Thomsen Anne Marie L, Liew Zeyan, Riis Anders Hammerich, Stayner Leslie Thomas, Ramlau-Hansen Cecilia Høst, Sigsgaard Torben, Olsen Jørn
Department of Clinical Epidemiology, Aarhus University Hospital, Aarhus, Denmark.
Department of Environmental Health Sciences, Yale School of Public Health, New Haven, CT, USA.
Pharmacoepidemiol Drug Saf. 2019 Sep;28(9):1204-1210. doi: 10.1002/pds.4867. Epub 2019 Jul 26.
Nitrosatable drugs can react with nitrite in the stomach and form N-nitroso compounds. Exposure to nitrosatable drugs has been associated with congenital malformations and preterm birth, but use during pregnancy as a cause of fetal death is not well-known. We examined if prenatally nitrosatable drug use is associated with risk of stillbirth.
A nationwide cohort was conducted using 554 844 women with singleton and first recorded pregnancies regardless of previous pregnancy history from the Danish Medical Birth Register from 1996 to 2015. Exposure was recorded by use of the Danish National Prescription Register and defined as women who had redeemed a prescribed nitrosatable drug in the first 22 weeks of pregnancy. The reference group was women with no redeemed prescribed nitrosatable drug in this time period. We categorized nitrosatable drugs as secondary amines, tertiary amines, and amides. Cox hazard regression was used to estimate crude and adjusted hazard ratios (aHRs) with 95% confidence intervals (CIs) for stillbirth.
Among the 84 720 exposed women, 348 had a stillbirth compared with 1690 stillbirths among the 470 124 unexposed women. Women who used any prescribed nitrosatable drug were more likely to have a stillbirth compared with unexposed women (aHRs 1.24; 95% CI, 1.03-1.49).

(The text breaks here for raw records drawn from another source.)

Lemma insert_desc_perm (e : cell * Z) (l : list (cell * Z)) :
  Permutation (insert_desc e l) (e :: l).
Proof.
  induction l as [|x l IH]; simpl; [reflexivity|].
  destruct (snd e <? snd x); [|reflexivity].
  rewrite IH. apply perm_swap.
Qed.

Lemma sort_desc_perm (l : list (cell * Z)) : Permutation (sort_desc l) l.
Proof.
  induction l as [|e l IH]; simpl; [reflexivity|].
  rewrite insert_desc_perm. now constructor.
Qed.

Lemma value_counts_in (col : list cell) (c : cell) (n : Z) :
  In (c, n) (value_counts col) <-> In c col /\ n = count_cell col c.
Proof.
  unfold value_counts.
  destruct (fold_bump_cell col []) as [H1 [H2 H3]]. simpl in H1, H2, H3.
  set (t := fold_left (fun t c => bump_cell c t) col []) in *.
  assert (Hnd : NoDup (map fst t)) by (apply H1; constructor).
  split.
  - intros Hin. apply (Permutation_in _ (sort_desc_perm t)) in Hin.
    split.
    + assert (Hk : In c (map fst t)) by (apply in_map_iff; now exists (c, n)).
      apply H2 in Hk. tauto.
    + rewrite <- (nodup_keys_get t c n Hnd Hin), H3. simpl. lia.
  - intros [Hin ->].
    apply (Permutation_in _ (Permutation_sym (sort_desc_perm t))).
    assert (Hk : In c (map fst t)) by (apply H2; now left).
    apply in_map_iff in Hk as [[c' n'] [Hc Hin']]. simpl in Hc. subst c'.
    pose proof (nodup_keys_get t c n' Hnd Hin') as Hget.
    rewrite H3 in Hget. simpl in Hget.
    replace (count_cell col c) with n' by lia. exact Hin'.
Qed.

Lemma count_cell_pos (col : list cell) (c : cell) : In c col -> 0 < count_cell col c.
Proof.
  unfold count_cell. induction col as [|x col IH]; simpl; intros Hin; [contradiction|].
  destruct (cell_eqb c x) eqn:E; simpl List.length; [lia|].
  destruct Hin as [-> | Hin]; [now rewrite cell_eqb_refl in E | auto].
Qed.

Lemma category_distribution_in (df : list Row) (c : cell) (n : Z) (p : Q) :
  In (c, n, p) (category_distribution df) ->
  In c (map category df) /\ n = count_cell (map category df) c.
Proof.
  unfold category_distribution. intros Hin.
  apply in_map_iff in Hin as [[c' n'] [Heq Hin]]. simpl in Heq.
  injection Heq as -> -> _. now apply value_counts_in.
Qed.

Lemma category_distribution_bucket (df : list Row) (c : cell) :
  In c (map category df) ->
  exists p, In (c, count_cell (map category df) c, p) (category_distribution df).
Proof.
  intros Hin. unfold category_distribution.
  eexists. apply in_map_iff.
  exists (c, count_cell (map category df) c). split; [reflexivity|].
  now apply value_counts_in.
Qed.

Section NanCategory.

Variable parse_datetime : string -> option Z.
Variable parse_numeric : string -> option float.

Let prep := preprocess parse_datetime parse_numeric.
Let prep_row := preprocess_row parse_datetime parse_numeric.

Lemma preprocess_category_is_text (df : list RawRow) (c : cell) :
  In c (map category (prep df)) -> exists s, c = CStr s.
Proof.
  unfold prep, preprocess. rewrite map_map. intros Hin.
  apply in_map_iff in Hin as [r [<- _]]. simpl. eauto.
Qed.

(** C10. A raw row whose category is missing stays in the normalized
    table, at its place, with the text "nan" as category; the mask of the
    scorer for the category "nan" keeps it; the category distribution has
    a bucket under the text "nan" that counts it, and no bucket under a
    missing value. *)
Theorem missing_category_becomes_text_nan (df : list RawRow) (i : nat) (r : RawRow) :
  nth_error df i = Some r ->
  raw_category r = CNaN ->
  let norm := prep df in
  List.length norm = List.length df /\
  (exists row,
      nth_error norm i = Some row /\
      category row = CStr "nan" /\
      category_matches "nan" row = true /\
      In row (filter (category_matches "nan") norm)) /\
  (exists p,
      In (CStr "nan", count_cell (map category norm) (CStr "nan"), p)
         (category_distribution norm)) /\
  0 < count_cell (map category norm) (CStr "nan") /\
  (forall n p, ~ In (CNaN, n, p) (category_distribution norm)).
Proof.
  intros Hr Hcat norm.
  assert (Hrow : nth_error norm i = Some (prep_row r)).
  { unfold norm, prep, preprocess. now rewrite nth_error_map, Hr. }
  assert (Hc : category (prep_row r) = CStr "nan").
  { unfold prep_row, preprocess_row. cbn [category]. now rewrite Hcat. }
  assert (Hm : category_matches "nan" (prep_row r) = true).
  { unfold category_matches. now rewrite Hc. }
  assert (Hin : In (CStr "nan") (map category norm)).
  { rewrite <- Hc. apply in_map. eapply nth_error_In. exact Hrow. }
  split; [apply length_map|]. split; [|split; [|split]].
  - exists (prep_row r). repeat (split; [assumption|]).
    apply filter_In. split; [|assumption].
    eapply nth_error_In. exact Hrow.
  - now apply category_distribution_bucket.
  - now apply count_cell_pos.
  - intros n p Hbad. apply category_distribution_in in Hbad as [Hbad _].
    apply preprocess_category_is_text in Hbad as [s Hs]. discriminate.
Qed.

End NanCategory.

(** ** Scorer in exact arithmetic: the percentage is bounded below *)






(** ** Scorer: one festival, then the list *)

Lemma in_interval_range (f : Festival) (d : Z) :
  in_interval f d <->
  ts_date (fest_start f) <= d
  < Z.max (ts_date (fest_start f)) (ts_date (fest_end f) + 1).
Proof. unfold in_interval. lia. Qed.

Lemma scorer_result_origin (festivals : list Festival) (df : option (list Row))
  (cat : string) (threshold_pct : Q) (min_calls : Z) (r : SignificanceResult) :
  In r (filter_significant_festivals festivals df cat threshold_pct min_calls) ->
  exists rows f,
    df = Some rows /\ In f festivals /\
    score_festival (counts_of rows cat) threshold_pct min_calls f = Some r.
Proof.
  unfold filter_significant_festivals, counts_of.
  destruct df as [rows|]; [|contradiction].
  destruct rows as [|r0 rows]; [contradiction|].
  destruct (filter (category_matches cat) (r0 :: rows)) eqn:E; [contradiction|].
  rewrite <- E. intros Hin. apply in_flat_map in Hin as [f [Hf Hr]].
  exists (r0 :: rows), f. repeat split; try assumption.
  destruct (score_festival _ _ _ f) as [r'|]; simpl in Hr; [|contradiction].
  destruct Hr as [-> | []]. reflexivity.
Qed.

Lemma result_of_inj (f g : Festival) (r : SignificanceResult) :
  result_of f r -> result_of g r -> f = g.
Proof.
  destruct f as [[n1 s1] e1], g as [[n2 s2] e2].
  unfold result_of. cbn [fest_name fest_start fest_end fst snd].
  intros (H1 & H2 & H3) (H4 & H5 & H6). congruence.
Qed.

Nitrosatable drug use during the first 22 weeks of pregnancy might increase risk of stillbirth. The findings should be interpreted cautiously because of important unmeasured factors that might influence the observed association, including maternal vitamin C intake, dietary, and other sources of nitrate/nitrite intake.
可亚硝化的药物能与胃中的亚硝酸盐发生反应并形成N-亚硝基化合物。接触可亚硝化的药物与先天性畸形和早产有关,但孕期使用此类药物导致胎儿死亡的情况尚鲜为人知。我们研究了产前使用可亚硝化的药物是否与死产风险相关。
利用丹麦医疗出生登记处1996年至2015年的554844名单胎且首次有记录妊娠的女性(无论既往妊娠史如何)进行了一项全国性队列研究。通过丹麦国家处方登记处记录暴露情况,将其定义为在妊娠前22周内领取过处方可亚硝化药物的女性。参照组为在此期间未领取过处方可亚硝化药物的女性。我们将可亚硝化药物分为仲胺、叔胺和酰胺。采用Cox风险回归分析来估计死产的粗风险比和调整后风险比(aHRs)及95%置信区间(CIs)。
在84720名暴露女性中,有348例死产,而在470124名未暴露女性中有1690例死产。与未暴露女性相比,使用过任何处方可亚硝化药物的女性死产的可能性更高(aHRs为1.24;95%CI为1.03 - 1.49)。
妊娠前22周使用可亚硝化药物可能会增加死产风险。由于可能影响所观察到的关联的重要未测量因素,包括母体维生素C摄入量、饮食以及硝酸盐/亚硝酸盐摄入的其他来源,这些研究结果应谨慎解读。